REDAZIONE AREZZO

Martina, prime carte della difesa. "Nervi fragili, ipotesi di suicidio". "No, già guarita"

"Aveva avuto una crisi post-adolescenziale ma ormai era cosa passata". "Tagli nel Capodanno del 2009. voleva saltare il balcone": ma per i medici erano episodi superati da tempo

Martina Rossi

Arezzo, 27 novembre 2016 - Al processo, se mai ci si arriverà, sarà uno degli elementi chiave. Con la pubblica accusa, e anche la famiglia, a sostenere che no, Martina non era depressa nè tantomeno aveva tendenze suicide e la difesa dei due ragazzi di Castiglion Fibocchi accusati di averne provocato la morte in conseguenza di un tentativo di stupro, a ribattere che invece nel passato psicologico della studentessa genovese volata giù da un grande albergo di Palma di Maiorca il 3 agosto 2011 bisogna scavare eccome per comprendere cosa successe in quell’alba di tragedia che la polizia spagnola classificò allora come suicidio.

Bene, La Nazione è in grado di ricapitolare le carte, già in parte note, che possono aiutare a capire meglio. Sta tutto nell’annotazione di polizia redatta il 15 giugno 2012, agli albori dell’’indagine, da un’ispettrice della questura di Genova, che parte da un’ammissione della mamma: sì, nel 2009 la figlia aveva avuto un «periodo di crisi» e «aveva fatto ricorso alle cure di uno psicologo». E’ la conseguenza di una delusione amorosa, Martina va in depressione. La curano, con alcuni ansiolitici, il dottor P.C. e la psicologa L.A.

E’ quest’ultima a raccontare che la ragazza, all’epoca ancora al liceo, era ossessionata dalla fine di una breve relazione estiva con un coetaneo, tanto da averle detto «che non voleva più vivere, che alla festa di Capodanno 2008-2009 aveva rotto una tazza nel tentativo maldestro di tagliarsi le vene ma gli amici glielo avevano impedito». Di un altro episodio, riferito sempre dalla giovane, la psicologa spiega: «Mi pare che Martina mi abbia parlato di uno slancio verso il balcone e che sia stata trattenuta dai genitori».

Vicenda questa confermata anche da un medico di famiglia: la madre gli aveva detto che «Martina voleva scavalcare il parapetto». E tuttavia, questo periodo di difficoltà viene ridimensionato dal medico della Usl che ha avuto in cura la giovane dal 2006: «A livello psichico stava bene, aveva problemi tipo pene d’amore...un po’ triste e depressa...ma appariva come una normale crisi post-adolescenziale».

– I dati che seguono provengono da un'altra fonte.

(** Counting the ship cells of a row cell by cell. *)
Lemma suma_indicadores (fila_f : list Pieza.t) :
  suma ((fun j : nat => match fila_f !! j with
                        | Some v => if bool_decide (v <> Pieza.W) then 1 else 0
                        | None => 0
                        end) <$> seq 0 (length fila_f))
  = barcos_en fila_f.
Proof.
  induction fila_f as [|v fila_f IH] using rev_ind; [done|].
  rewrite length_app, Nat.add_comm. simpl length. simpl Nat.add.
  rewrite seq_S, fmap_app, suma_app, barcos_en_app. simpl.
  rewrite list_lookup_middle by done.
  rewrite <- IH, barcos_en_cons. change (barcos_en []) with 0.
  rewrite !Z.add_0_r. f_equal. f_equal.
  apply list_fmap_ext. intros i j Hj. apply lookup_seq in Hj as [-> Hi].
  by rewrite lookup_app_l by lia.
Qed.

Lemma suma_columnas (n : nat) (m : list (list Pieza.t)) :
  Forall (fun fila_f => length fila_f = n) m ->
  suma ((fun j : nat => barcos_en (columna_de m (Z.of_nat j))) <$> seq 0 n)
  = barcos_en (concat m).
Proof.
  intros Hm. induction Hm as [|fila_f m Hlen Hm IH].
  - simpl concat. change (barcos_en []) with 0.
    induction (seq 0 n) as [|j l IHl]; [done|].
    rewrite fmap_cons, suma_cons, IHl. reflexivity.
  - simpl concat. rewrite barcos_en_app, <- IH, <- (suma_indicadores fila_f), Hlen.
    rewrite <- suma_fmap_mas. f_equal.
    apply list_fmap_ext. intros i j Hj. apply lookup_seq in Hj as [-> Hi].
    simpl in Hi. unfold columna_de. rewrite Nat2Z.id. cbn [omap list_omap].
    destruct (lookup_lt_is_Some_2 fila_f i) as [v Hv]; [lia|].
    simpl. rewrite Hv. apply barcos_en_cons.
Qed.

Lemma resultado_cuenta_true (pistas_l : list Z) (cuenta : Z -> Z) (n : Z) :
  todos_resultado (resultado_cuenta pistas_l cuenta) (range 0 n) = Ok true ->
  take (Z.to_nat n) pistas_l
  = (fun j : nat => cuenta (Z.of_nat j)) <$> seq 0 (Z.to_nat n).
Proof.
  rewrite todos_resultado_true. intros H. apply list_eq. intros i.
  rewrite list_lookup_fmap.
  destruct (decide (i < Z.to_nat n)%nat) as [Hi|Hi].
  - rewrite lookup_take_lt, lookup_seq_lt by done. simpl.
    assert (Hin : Z.of_nat i ∈ range 0 n) by (apply elem_of_range; lia).
    specialize (H (Z.of_nat i) Hin). unfold resultado_cuenta in H.
    rewrite Nat2Z.id in H.
    destruct (pistas_l !! i) as [p|]; [|done].
    injection H as H. apply bool_decide_eq_true in H. by rewrite H.
  - rewrite lookup_take_ge, lookup_seq_ge by lia. done.
Qed.
(** * Dehradun shortest-route finder: a shallow embedding of [app.py]

    The script is a thin Streamlit front end over OSMnx, NetworkX and
    folium.  Its own functions are embedded below as Rocq functions:

    - pure functions that may raise ([get_route_length_km],
      [create_route_map]) return a [result];
    - functions that talk to Streamlit or to a library
      ([load_dehradun_graph], [get_shortest_route], [main]) live in a
      small writer-and-exception monad [script] whose log records every
      Streamlit call and every library call, in program order;
    - what the outside world answers (the geodata service, the user's
      widgets, the nearest-node query, the shortest-path search) is a
      record [world] of oracles.

    Numbers are exact rationals ([Q]); Python's floats are idealised
    in the arithmetic.  The readout [:.2f] formats the binary64 value of
    the number it is given, as Python does. *)

From Stdlib Require Import QArith Qround Qabs.
From stdpp Require Import gmap strings list fin_maps sets relations pretty.

Local Open Scope Z_scope.
Local Open Scope string_scope.
Local Open Scope list_scope.

(** ** Python outcomes *)

Module Py.

(** The exception classes the script can meet.  All of them derive from
    Python's [Exception]; Streamlit's stop signal does not and is a
    separate outcome below. *)
Inductive exn_class : Type :=
  | NetworkXNoPath
  | NodeNotFound
  | AttributeError
  | KeyError
  | IndexError
  | ZeroDivisionError
  | OtherError (name : string).

Record exn : Type := Exn { exn_cls : exn_class; exn_msg : string }.

(** What evaluating a Python expression gives: a value, a raised
    [Exception], or the script-control signal raised by [st.stop()]. *)
Inductive result (A : Type) : Type :=
  | Val (a : A)
  | Exc (e : exn)
  | Stop.

Arguments Val {A} a.
Arguments Exc {A} e.
Arguments Stop {A}.

Definition rbind {A B} (m : result A) (f : A -> result B) : result B :=
  match m with
  | Val a => f a
  | Exc e => Exc e
  | Stop => Stop
  end.

Definition is_Val {A} (m : result A) : Prop := exists a, m = Val a.
Definition raises {A} (m : result A) : Prop := exists e, m = Exc e.

End Py.
Export Py.

#[global] Instance result_ret : MRet result := fun _ a => Val a.
#[global] Instance result_bind : MBind result := fun _ _ f m => rbind m f.

(** A left-to-right loop with an accumulator, as a Python [for] that
    updates a local variable; the first exception ends the loop. *)
Fixpoint for_loop {A I} (body : A -> I -> result A) (acc : A) (idxs : list I)
  : result A :=
  match idxs with
  | [] => Val acc
  | i :: rest => acc' ← body acc i; for_loop body acc' rest
  end.

(** [xs[i]] on a Python list. *)
Definition py_index {A} (xs : list A) (i : nat) : result A :=
  match xs !! i with
  | Some x => Val x
  | None => Exc (Exn IndexError "list index out of range")
  end.

(** [a / b], Python's true division. *)
Definition py_truediv (a b : Q) : result Q :=
  if Qeq_bool b 0 then Exc (Exn ZeroDivisionError "division by zero")
  else Val (a / b)%Q.

(** [sum(xs)]: starts from 0 and adds from the left. *)
Definition py_sum (xs : list Q) : Q := fold_left Qplus xs 0%Q.

(** ** Graphs, as NetworkX stores them *)

Abbreviation node := Z.

(** An attribute dictionary.  Only the numeric attributes are kept
    (['length'] on edges, ['y'] and ['x'] on nodes); any of them may be
    absent. *)
Abbreviation attrs := (gmap string Q).

(** [nx.DiGraph]: a node table and one attribute dictionary per ordered
    pair of nodes. *)
Record DiGraph : Type := MkDiGraph {
  g_node : gmap node attrs;
  g_adj : gmap (node * node) attrs
}.

(** [nx.MultiDiGraph], the raw OSMnx graph: parallel edges are told apart
    by a key; [mg_edges] lists the edges in the order NetworkX iterates
    over them. *)
Record MultiDiGraph : Type := MkMultiDiGraph {
  mg_node : gmap node attrs;
  mg_edges : list (node * node * Z * attrs)
}.

Definition has_node (G : DiGraph) (n : node) : Prop := is_Some (g_node G !! n).
Definition has_edge (G : DiGraph) (u v : node) : Prop :=
  is_Some (g_adj G !! (u, v)).

(** Every edge joins two nodes of the graph (NetworkX adds the end points
    of an edge when it adds the edge). *)
Definition wf_graph (G : DiGraph) : Prop :=
  forall u v, has_edge G u v -> has_node G u /\ has_node G v.

(** [G.edges()]: the ordered pairs that carry an edge. *)
Definition edges (G : DiGraph) : list (node * node) :=
  (map_to_list (g_adj G)).*1.

(** A Python object as [get_edge_data] may return it: an edge's attribute
    dictionary, or the caller's default. *)
Inductive pyobj : Type :=
  | PyDict (d : attrs)
  | PyInt (z : Z).

(** [G.get_edge_data(u, v, default)]: the attribute dictionary of the
    edge, the caller's default when there is no such edge. *)
Definition get_edge_data (G : DiGraph) (u v : node) (dflt : pyobj) : pyobj :=
  match g_adj G !! (u, v) with
  | Some d => PyDict d
  | None => dflt
  end.

(** [obj.get(key, default)]: defined on dictionaries only. *)
Definition py_get (obj : pyobj) (key : string) (dflt : Q) : result Q :=
  match obj with
  | PyDict d => Val (default dflt (d !! key))
  | PyInt _ =>
      Exc (Exn AttributeError "'int' object has no attribute 'get'")
  end.

(** ** The distance aggregator *)

Abbreviation route := (list node).

(** One turn of the loop of [get_route_length_km]. *)
Definition add_edge_length (G : DiGraph) (r : route) (length : Q) (i : nat)
  : result Q :=
  u ← py_index r i;
  v ← py_index r (i + 1);
  let edge_data := get_edge_data G u v (PyInt 0) in
  x ← py_get edge_data "length" 0%Q;
  Val (length + x)%Q.

Definition get_route_length_km (G : DiGraph) (r : route) : result Q :=
  length ← for_loop (add_edge_length G r) 0%Q (seq 0 (List.length r - 1));
  py_truediv length 1000.

(** ** The map renderer *)

(** What folium draws on a map. *)
Inductive map_child : Type :=
  | PolyLine (locations : list (Q * Q)) (color : string) (weight : Z)
      (opacity : Q)
  | Marker (location : Q * Q) (popup : string) (icon_color : string).

(** [folium.Map]: the initial view and the layers added so far, oldest
    first. *)
Record MapView : Type := MkMap {
  map_location : Q * Q;
  map_zoom_start : Z;
  map_children : list map_child
}.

Non a caso, il dottor P.C. il neurologo, scrive nella sua relazione che «la struttura della personalità di Martina è sempre apparsa stabile e matura, del tutto incompatibile con gli episodi confusionali, ivi compresi i sintomi convulsivi e i disturbi del contenuto e forma pensiero come rappresentati nelle dichiarazioni rese da terzi durante gli eventi occorsi in data 3 agosto 2011».

Tutti i medici che l’hanno seguita, scrive l’ispettrice di Ps, affermano che quando hanno saputo della morte, «non hanno pensato al suicidio». P.C. ipotizza piuttosto «l’abuso di qualche sostanza che abbia influito sui freni inibitori», la psicologa «che avesse bevuto». In effetti, in un’occasione, il 27 settembre 2009 Martina era stata ricoverata al pronto soccorso «per riferito abuso alcolico» e nessuno sapeva ancora di un’eventuale tentativo di stupro.

Ma basta tutto ciò a far ipotizzare per la studentessa un comportamento anomalo nell’alba della morte? O resta prevalente lo scenario della fuga disperata e finita male da un abuso sessuale? Sarà uno dei temi centrali della battaglia legale. Papà Bruno, intervistato da La Nazione, è sicuro: «Non può essersi uccisa e non era depressa, conoscevo mia figlia». Il caso Martina non finisce qui, anzi è probabile che sia soltanto all’inizio?